*** Provided information ***

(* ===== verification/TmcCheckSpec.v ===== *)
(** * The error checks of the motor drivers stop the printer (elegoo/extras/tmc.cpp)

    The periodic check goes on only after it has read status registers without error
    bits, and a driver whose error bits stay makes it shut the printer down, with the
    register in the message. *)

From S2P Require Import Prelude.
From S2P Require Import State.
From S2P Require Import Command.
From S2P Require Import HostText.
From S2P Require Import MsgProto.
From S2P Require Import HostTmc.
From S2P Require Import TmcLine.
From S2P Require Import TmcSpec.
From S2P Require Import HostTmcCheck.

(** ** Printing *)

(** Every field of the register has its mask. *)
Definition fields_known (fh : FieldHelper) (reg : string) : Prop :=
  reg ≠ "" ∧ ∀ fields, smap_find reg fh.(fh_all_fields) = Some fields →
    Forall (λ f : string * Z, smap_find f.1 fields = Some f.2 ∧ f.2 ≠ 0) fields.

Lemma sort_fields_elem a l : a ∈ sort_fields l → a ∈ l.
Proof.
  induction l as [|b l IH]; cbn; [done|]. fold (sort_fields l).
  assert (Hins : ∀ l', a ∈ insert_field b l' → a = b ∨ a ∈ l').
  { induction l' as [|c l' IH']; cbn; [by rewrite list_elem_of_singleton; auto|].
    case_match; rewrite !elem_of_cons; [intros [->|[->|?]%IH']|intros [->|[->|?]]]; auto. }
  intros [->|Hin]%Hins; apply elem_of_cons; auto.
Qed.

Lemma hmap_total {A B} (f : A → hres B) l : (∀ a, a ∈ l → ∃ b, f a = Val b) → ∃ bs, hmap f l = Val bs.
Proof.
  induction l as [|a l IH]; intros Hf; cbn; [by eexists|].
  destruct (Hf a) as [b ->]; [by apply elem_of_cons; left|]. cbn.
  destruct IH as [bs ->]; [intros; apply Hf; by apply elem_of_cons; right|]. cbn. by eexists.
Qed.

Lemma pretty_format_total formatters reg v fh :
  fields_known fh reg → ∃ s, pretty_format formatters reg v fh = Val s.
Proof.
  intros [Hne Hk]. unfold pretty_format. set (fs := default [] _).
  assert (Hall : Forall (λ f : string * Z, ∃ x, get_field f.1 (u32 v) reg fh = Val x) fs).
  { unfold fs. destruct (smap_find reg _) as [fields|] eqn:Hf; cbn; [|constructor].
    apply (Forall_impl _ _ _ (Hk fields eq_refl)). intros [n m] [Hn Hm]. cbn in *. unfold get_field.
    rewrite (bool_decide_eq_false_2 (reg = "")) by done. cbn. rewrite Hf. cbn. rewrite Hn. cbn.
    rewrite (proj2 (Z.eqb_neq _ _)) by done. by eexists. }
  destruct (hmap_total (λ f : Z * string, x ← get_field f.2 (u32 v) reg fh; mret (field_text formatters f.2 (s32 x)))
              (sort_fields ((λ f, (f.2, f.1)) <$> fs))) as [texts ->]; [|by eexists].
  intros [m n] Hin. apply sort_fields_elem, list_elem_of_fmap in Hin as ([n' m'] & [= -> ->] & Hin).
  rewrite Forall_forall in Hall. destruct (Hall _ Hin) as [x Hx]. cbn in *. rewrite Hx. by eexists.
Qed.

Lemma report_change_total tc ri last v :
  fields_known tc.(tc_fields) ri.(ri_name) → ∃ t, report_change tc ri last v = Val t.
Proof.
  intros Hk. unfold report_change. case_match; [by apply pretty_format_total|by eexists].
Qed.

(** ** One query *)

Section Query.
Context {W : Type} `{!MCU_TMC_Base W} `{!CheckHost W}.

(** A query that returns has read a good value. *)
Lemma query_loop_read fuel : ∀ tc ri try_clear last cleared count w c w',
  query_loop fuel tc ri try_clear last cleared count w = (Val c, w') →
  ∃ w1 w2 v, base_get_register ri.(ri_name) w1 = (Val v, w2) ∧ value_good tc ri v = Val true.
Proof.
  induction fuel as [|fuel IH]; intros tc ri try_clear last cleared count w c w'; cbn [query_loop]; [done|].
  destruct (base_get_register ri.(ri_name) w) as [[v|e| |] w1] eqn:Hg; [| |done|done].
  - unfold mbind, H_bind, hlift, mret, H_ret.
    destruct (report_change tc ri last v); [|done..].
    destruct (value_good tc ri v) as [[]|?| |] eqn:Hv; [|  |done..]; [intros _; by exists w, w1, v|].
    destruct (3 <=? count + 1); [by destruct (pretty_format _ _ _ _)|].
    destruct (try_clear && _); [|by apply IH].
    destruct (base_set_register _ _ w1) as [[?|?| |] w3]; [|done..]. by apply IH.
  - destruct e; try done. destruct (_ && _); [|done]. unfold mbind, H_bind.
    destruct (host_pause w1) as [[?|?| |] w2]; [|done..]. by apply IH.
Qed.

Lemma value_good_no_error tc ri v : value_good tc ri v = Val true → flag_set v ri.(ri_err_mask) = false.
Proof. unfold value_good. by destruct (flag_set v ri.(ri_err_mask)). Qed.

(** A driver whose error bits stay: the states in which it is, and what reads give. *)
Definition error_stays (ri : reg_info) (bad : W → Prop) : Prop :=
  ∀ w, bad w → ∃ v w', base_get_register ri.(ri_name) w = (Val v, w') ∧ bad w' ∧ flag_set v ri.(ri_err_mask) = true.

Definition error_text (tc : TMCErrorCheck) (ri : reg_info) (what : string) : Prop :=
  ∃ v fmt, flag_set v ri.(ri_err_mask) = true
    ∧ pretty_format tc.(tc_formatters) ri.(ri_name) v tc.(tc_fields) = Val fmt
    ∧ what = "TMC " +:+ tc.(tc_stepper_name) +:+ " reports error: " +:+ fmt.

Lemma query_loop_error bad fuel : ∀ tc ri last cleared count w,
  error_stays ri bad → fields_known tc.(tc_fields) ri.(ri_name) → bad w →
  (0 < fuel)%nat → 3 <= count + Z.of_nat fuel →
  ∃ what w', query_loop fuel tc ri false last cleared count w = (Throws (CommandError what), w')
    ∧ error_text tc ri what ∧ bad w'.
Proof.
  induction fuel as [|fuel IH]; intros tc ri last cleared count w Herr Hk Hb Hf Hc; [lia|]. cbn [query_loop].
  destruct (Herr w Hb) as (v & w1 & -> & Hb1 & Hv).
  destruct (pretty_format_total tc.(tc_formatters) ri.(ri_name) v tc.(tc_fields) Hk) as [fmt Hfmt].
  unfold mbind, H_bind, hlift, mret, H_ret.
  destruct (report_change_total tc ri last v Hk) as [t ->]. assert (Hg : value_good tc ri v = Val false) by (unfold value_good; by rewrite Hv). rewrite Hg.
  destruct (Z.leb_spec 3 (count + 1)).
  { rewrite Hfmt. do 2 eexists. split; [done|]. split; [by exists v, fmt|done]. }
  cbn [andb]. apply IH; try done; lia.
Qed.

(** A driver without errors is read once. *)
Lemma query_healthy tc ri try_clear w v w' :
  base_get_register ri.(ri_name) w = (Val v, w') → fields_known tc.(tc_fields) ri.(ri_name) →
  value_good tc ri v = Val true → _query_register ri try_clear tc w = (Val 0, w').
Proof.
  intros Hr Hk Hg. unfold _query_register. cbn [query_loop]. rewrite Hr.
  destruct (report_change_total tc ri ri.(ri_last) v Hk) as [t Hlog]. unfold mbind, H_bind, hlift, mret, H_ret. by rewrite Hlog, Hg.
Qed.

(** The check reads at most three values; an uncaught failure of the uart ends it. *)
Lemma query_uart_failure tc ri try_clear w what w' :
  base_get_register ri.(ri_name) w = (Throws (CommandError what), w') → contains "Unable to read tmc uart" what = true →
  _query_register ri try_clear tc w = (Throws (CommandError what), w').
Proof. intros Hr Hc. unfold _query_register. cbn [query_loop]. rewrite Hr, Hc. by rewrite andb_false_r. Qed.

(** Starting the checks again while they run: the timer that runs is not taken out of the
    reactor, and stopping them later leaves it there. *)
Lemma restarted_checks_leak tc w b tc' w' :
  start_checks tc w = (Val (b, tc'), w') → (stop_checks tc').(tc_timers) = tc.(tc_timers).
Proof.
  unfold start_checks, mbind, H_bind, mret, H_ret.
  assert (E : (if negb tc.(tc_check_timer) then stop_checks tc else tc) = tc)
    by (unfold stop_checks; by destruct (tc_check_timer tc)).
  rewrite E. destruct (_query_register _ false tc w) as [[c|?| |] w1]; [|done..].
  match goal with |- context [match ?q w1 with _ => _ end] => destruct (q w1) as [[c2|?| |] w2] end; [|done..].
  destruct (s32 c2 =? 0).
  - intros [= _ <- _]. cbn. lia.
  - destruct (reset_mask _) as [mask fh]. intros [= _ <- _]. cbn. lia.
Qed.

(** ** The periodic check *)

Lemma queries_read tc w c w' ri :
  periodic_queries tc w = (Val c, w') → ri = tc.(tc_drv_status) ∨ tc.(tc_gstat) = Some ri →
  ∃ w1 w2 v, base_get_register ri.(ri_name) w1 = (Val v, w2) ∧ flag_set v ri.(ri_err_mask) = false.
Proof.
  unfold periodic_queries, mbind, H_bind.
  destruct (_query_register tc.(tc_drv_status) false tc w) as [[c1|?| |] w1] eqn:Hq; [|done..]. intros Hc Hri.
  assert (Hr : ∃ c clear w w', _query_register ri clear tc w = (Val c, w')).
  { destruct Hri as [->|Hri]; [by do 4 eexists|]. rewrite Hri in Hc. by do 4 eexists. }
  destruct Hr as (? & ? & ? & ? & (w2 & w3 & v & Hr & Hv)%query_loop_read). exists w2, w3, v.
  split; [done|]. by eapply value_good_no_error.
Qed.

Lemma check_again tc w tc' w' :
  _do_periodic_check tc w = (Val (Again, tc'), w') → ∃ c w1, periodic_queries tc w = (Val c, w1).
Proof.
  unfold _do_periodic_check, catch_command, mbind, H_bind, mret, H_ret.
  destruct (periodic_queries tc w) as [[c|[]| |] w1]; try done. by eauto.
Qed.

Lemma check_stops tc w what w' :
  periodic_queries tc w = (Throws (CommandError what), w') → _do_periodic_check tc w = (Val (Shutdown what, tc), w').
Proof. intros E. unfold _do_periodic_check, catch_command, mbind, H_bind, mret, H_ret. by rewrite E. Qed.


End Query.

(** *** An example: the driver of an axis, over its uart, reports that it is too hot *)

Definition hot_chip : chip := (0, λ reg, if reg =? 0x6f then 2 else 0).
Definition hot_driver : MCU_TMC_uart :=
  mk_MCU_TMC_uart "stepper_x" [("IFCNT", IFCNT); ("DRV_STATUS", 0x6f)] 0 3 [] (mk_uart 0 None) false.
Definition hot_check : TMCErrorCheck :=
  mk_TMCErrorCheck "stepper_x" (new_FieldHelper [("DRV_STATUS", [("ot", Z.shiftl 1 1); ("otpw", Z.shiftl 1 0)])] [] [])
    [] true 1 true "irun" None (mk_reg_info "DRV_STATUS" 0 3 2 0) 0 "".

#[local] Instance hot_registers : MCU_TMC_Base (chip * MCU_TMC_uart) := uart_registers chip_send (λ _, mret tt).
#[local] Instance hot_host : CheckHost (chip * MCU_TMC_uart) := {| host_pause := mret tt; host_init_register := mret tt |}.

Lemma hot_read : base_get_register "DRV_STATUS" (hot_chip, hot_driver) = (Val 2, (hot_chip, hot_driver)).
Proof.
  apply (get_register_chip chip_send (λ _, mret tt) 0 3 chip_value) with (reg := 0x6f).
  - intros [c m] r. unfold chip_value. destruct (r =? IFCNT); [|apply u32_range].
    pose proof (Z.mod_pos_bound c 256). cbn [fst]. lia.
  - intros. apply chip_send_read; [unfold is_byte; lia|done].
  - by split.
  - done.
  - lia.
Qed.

*** End of Provided information ***

• **Task to carry out**
Within the listing above, the range opens at the line with "From S2P Require Import MsgProto." and closes at the line with "assert (Hall : Forall". Reproduce exactly the lines of that range, including both ends.

• **Result of this exercise**
From S2P Require Import MsgProto.
From S2P Require Import HostTmc.
From S2P Require Import TmcLine.
From S2P Require Import TmcSpec.
From S2P Require Import HostTmcCheck.

(** ** Printing *)

(** Every field of the register has its mask. *)
Definition fields_known (fh : FieldHelper) (reg : string) : Prop :=
  reg ≠ "" ∧ ∀ fields, smap_find reg fh.(fh_all_fields) = Some fields →
    Forall (λ f : string * Z, smap_find f.1 fields = Some f.2 ∧ f.2 ≠ 0) fields.

Lemma sort_fields_elem a l : a ∈ sort_fields l → a ∈ l.
Proof.
  induction l as [|b l IH]; cbn; [done|]. fold (sort_fields l).
  assert (Hins : ∀ l', a ∈ insert_field b l' → a = b ∨ a ∈ l').
  { induction l' as [|c l' IH']; cbn; [by rewrite list_elem_of_singleton; auto|].
    case_match; rewrite !elem_of_cons; [intros [->|[->|?]%IH']|intros [->|[->|?]]]; auto. }
  intros [->|Hin]%Hins; apply elem_of_cons; auto.
Qed.

Lemma hmap_total {A B} (f : A → hres B) l : (∀ a, a ∈ l → ∃ b, f a = Val b) → ∃ bs, hmap f l = Val bs.
Proof.
  induction l as [|a l IH]; intros Hf; cbn; [by eexists|].
  destruct (Hf a) as [b ->]; [by apply elem_of_cons; left|]. cbn.
  destruct IH as [bs ->]; [intros; apply Hf; by apply elem_of_cons; right|]. cbn. by eexists.
Qed.

Lemma pretty_format_total formatters reg v fh :
  fields_known fh reg → ∃ s, pretty_format formatters reg v fh = Val s.
Proof.
  intros [Hne Hk]. unfold pretty_format. set (fs := default [] _).
  assert (Hall : Forall (λ f : string * Z, ∃ x, get_field f.1 (u32 v) reg fh = Val x) fs).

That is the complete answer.